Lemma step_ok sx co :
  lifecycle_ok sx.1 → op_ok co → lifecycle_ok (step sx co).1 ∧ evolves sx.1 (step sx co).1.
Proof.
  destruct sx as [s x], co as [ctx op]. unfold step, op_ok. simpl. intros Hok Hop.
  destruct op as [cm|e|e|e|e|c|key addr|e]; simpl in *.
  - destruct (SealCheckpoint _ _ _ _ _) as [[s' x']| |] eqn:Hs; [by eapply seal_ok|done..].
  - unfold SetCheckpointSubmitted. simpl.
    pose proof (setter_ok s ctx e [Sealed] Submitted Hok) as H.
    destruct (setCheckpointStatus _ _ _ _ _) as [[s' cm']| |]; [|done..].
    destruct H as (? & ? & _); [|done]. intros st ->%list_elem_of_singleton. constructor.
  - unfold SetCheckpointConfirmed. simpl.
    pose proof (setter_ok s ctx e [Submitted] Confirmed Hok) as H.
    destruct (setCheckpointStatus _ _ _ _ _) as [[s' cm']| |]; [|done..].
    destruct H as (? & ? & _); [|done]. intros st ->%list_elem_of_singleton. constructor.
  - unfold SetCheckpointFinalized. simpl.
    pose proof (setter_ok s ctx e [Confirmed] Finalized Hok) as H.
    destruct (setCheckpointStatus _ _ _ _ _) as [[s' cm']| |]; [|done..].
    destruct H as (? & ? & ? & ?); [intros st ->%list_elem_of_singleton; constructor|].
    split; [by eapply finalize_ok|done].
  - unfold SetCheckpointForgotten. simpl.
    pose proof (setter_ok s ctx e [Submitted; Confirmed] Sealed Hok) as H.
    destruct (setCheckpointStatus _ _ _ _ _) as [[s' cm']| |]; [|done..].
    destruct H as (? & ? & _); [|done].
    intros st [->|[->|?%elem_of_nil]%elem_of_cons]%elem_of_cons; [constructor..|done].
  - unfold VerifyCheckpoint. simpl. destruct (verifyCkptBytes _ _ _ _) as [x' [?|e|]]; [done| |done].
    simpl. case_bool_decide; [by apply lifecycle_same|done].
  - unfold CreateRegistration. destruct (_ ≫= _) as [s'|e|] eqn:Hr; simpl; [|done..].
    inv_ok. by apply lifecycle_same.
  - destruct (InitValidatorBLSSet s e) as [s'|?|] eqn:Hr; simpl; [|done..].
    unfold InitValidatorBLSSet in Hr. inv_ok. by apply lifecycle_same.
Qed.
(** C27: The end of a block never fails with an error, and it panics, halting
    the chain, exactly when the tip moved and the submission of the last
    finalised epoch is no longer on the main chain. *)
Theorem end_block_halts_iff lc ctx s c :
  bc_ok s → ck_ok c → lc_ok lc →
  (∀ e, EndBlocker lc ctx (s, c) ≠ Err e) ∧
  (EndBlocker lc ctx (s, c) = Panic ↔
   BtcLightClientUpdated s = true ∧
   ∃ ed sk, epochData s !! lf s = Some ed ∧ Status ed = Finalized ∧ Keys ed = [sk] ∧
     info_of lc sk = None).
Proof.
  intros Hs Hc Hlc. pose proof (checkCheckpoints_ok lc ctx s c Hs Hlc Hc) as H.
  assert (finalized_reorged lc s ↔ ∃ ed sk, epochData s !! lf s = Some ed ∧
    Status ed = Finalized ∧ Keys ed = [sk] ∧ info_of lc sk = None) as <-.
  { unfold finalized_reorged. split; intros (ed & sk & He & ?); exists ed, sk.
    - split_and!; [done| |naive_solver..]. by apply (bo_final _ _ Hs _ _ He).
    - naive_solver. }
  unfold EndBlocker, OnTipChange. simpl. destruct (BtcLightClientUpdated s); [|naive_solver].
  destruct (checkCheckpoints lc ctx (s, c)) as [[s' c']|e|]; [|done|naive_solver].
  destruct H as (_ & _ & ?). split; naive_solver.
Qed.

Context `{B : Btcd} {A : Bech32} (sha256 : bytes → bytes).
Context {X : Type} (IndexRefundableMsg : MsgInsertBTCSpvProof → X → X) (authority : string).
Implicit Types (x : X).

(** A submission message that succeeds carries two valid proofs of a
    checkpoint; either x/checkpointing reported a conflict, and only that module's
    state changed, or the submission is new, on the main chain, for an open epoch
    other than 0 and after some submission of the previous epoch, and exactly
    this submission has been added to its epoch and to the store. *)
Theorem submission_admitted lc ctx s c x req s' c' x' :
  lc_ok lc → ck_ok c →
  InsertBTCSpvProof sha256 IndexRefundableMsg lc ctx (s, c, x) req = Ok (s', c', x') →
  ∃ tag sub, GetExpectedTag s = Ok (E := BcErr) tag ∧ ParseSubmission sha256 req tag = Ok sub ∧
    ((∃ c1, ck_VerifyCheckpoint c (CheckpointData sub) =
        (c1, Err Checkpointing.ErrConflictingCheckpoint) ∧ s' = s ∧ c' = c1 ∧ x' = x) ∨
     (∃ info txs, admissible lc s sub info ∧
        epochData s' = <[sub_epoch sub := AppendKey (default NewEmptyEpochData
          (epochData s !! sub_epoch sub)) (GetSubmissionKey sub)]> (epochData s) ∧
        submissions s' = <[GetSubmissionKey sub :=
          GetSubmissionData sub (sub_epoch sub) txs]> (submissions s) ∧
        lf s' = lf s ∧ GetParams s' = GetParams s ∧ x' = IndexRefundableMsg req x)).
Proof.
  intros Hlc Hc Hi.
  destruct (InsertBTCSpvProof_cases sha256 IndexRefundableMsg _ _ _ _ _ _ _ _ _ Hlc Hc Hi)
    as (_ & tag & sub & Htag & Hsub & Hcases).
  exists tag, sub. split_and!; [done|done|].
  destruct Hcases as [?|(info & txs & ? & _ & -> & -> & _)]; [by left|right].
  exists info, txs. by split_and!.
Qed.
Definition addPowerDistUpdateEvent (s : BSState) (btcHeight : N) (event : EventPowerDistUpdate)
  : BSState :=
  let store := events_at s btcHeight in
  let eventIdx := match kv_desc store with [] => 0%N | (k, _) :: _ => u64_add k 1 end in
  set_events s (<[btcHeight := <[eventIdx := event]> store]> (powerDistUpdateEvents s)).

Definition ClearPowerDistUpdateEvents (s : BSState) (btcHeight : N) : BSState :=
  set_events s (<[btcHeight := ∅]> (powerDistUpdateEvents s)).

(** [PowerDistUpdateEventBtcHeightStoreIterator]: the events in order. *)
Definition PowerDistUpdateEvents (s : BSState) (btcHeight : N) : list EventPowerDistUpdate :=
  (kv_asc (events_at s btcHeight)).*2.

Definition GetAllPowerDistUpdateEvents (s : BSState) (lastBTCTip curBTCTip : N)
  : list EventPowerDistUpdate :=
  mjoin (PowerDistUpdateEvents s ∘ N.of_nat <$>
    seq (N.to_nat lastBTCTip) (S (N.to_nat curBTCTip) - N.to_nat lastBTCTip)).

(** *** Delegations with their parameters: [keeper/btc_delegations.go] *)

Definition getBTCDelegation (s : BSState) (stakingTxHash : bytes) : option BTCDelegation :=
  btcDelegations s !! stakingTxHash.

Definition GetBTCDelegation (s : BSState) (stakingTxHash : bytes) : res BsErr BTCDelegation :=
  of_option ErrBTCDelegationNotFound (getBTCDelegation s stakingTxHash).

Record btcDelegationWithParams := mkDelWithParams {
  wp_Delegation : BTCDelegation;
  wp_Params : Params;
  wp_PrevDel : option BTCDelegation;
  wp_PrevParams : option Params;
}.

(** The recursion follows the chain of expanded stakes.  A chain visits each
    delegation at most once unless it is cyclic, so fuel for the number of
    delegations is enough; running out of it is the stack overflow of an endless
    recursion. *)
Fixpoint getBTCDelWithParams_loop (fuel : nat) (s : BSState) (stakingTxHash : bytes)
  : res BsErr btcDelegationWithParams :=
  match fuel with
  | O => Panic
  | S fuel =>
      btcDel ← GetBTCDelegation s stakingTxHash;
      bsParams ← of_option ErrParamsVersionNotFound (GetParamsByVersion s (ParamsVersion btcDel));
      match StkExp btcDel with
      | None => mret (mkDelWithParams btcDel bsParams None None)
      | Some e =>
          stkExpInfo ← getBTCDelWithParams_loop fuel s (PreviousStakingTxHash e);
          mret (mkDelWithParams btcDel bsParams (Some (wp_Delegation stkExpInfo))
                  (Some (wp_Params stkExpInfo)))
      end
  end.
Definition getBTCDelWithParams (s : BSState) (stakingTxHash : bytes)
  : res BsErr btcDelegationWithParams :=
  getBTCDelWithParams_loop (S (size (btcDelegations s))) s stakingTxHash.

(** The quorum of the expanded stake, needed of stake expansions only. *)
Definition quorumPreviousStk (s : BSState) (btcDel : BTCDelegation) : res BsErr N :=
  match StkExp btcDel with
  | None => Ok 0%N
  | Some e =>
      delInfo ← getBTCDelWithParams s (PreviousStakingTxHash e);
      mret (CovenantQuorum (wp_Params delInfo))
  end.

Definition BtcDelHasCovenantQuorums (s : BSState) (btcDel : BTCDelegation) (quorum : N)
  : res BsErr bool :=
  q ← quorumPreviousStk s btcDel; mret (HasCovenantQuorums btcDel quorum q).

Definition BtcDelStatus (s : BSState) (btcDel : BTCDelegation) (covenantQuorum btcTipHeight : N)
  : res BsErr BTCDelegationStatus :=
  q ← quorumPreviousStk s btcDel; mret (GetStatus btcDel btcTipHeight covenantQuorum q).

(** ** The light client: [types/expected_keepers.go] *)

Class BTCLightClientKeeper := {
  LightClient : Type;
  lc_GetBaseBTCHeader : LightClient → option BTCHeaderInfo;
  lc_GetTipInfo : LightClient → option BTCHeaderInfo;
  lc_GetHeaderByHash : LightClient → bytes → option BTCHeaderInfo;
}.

▶ AIM OF THE EXERCISE
Copy out the range of lines above starting at the line with "- destruct (SealCheckpoint" and ending at the line with "intros Hs Hc", exactly and including both.

▶ EXERCISE RESPONSE
  - destruct (SealCheckpoint _ _ _ _ _) as [[s' x']| |] eqn:Hs; [by eapply seal_ok|done..].
  - unfold SetCheckpointSubmitted. simpl.
    pose proof (setter_ok s ctx e [Sealed] Submitted Hok) as H.
    destruct (setCheckpointStatus _ _ _ _ _) as [[s' cm']| |]; [|done..].
    destruct H as (? & ? & _); [|done]. intros st ->%list_elem_of_singleton. constructor.
  - unfold SetCheckpointConfirmed. simpl.
    pose proof (setter_ok s ctx e [Submitted] Confirmed Hok) as H.
    destruct (setCheckpointStatus _ _ _ _ _) as [[s' cm']| |]; [|done..].
    destruct H as (? & ? & _); [|done]. intros st ->%list_elem_of_singleton. constructor.
  - unfold SetCheckpointFinalized. simpl.
    pose proof (setter_ok s ctx e [Confirmed] Finalized Hok) as H.
    destruct (setCheckpointStatus _ _ _ _ _) as [[s' cm']| |]; [|done..].
    destruct H as (? & ? & ? & ?); [intros st ->%list_elem_of_singleton; constructor|].
    split; [by eapply finalize_ok|done].
  - unfold SetCheckpointForgotten. simpl.
    pose proof (setter_ok s ctx e [Submitted; Confirmed] Sealed Hok) as H.
    destruct (setCheckpointStatus _ _ _ _ _) as [[s' cm']| |]; [|done..].
    destruct H as (? & ? & _); [|done].
    intros st [->|[->|?%elem_of_nil]%elem_of_cons]%elem_of_cons; [constructor..|done].
  - unfold VerifyCheckpoint. simpl. destruct (verifyCkptBytes _ _ _ _) as [x' [?|e|]]; [done| |done].
    simpl. case_bool_decide; [by apply lifecycle_same|done].
  - unfold CreateRegistration. destruct (_ ≫= _) as [s'|e|] eqn:Hr; simpl; [|done..].
    inv_ok. by apply lifecycle_same.
  - destruct (InitValidatorBLSSet s e) as [s'|?|] eqn:Hr; simpl; [|done..].
    unfold InitValidatorBLSSet in Hr. inv_ok. by apply lifecycle_same.
Qed.
(** C27: The end of a block never fails with an error, and it panics, halting
    the chain, exactly when the tip moved and the submission of the last
    finalised epoch is no longer on the main chain. *)
Theorem end_block_halts_iff lc ctx s c :
  bc_ok s → ck_ok c → lc_ok lc →
  (∀ e, EndBlocker lc ctx (s, c) ≠ Err e) ∧
  (EndBlocker lc ctx (s, c) = Panic ↔
   BtcLightClientUpdated s = true ∧
   ∃ ed sk, epochData s !! lf s = Some ed ∧ Status ed = Finalized ∧ Keys ed = [sk] ∧
     info_of lc sk = None).
Proof.
  intros Hs Hc Hlc. pose proof (checkCheckpoints_ok lc ctx s c Hs Hlc Hc) as H.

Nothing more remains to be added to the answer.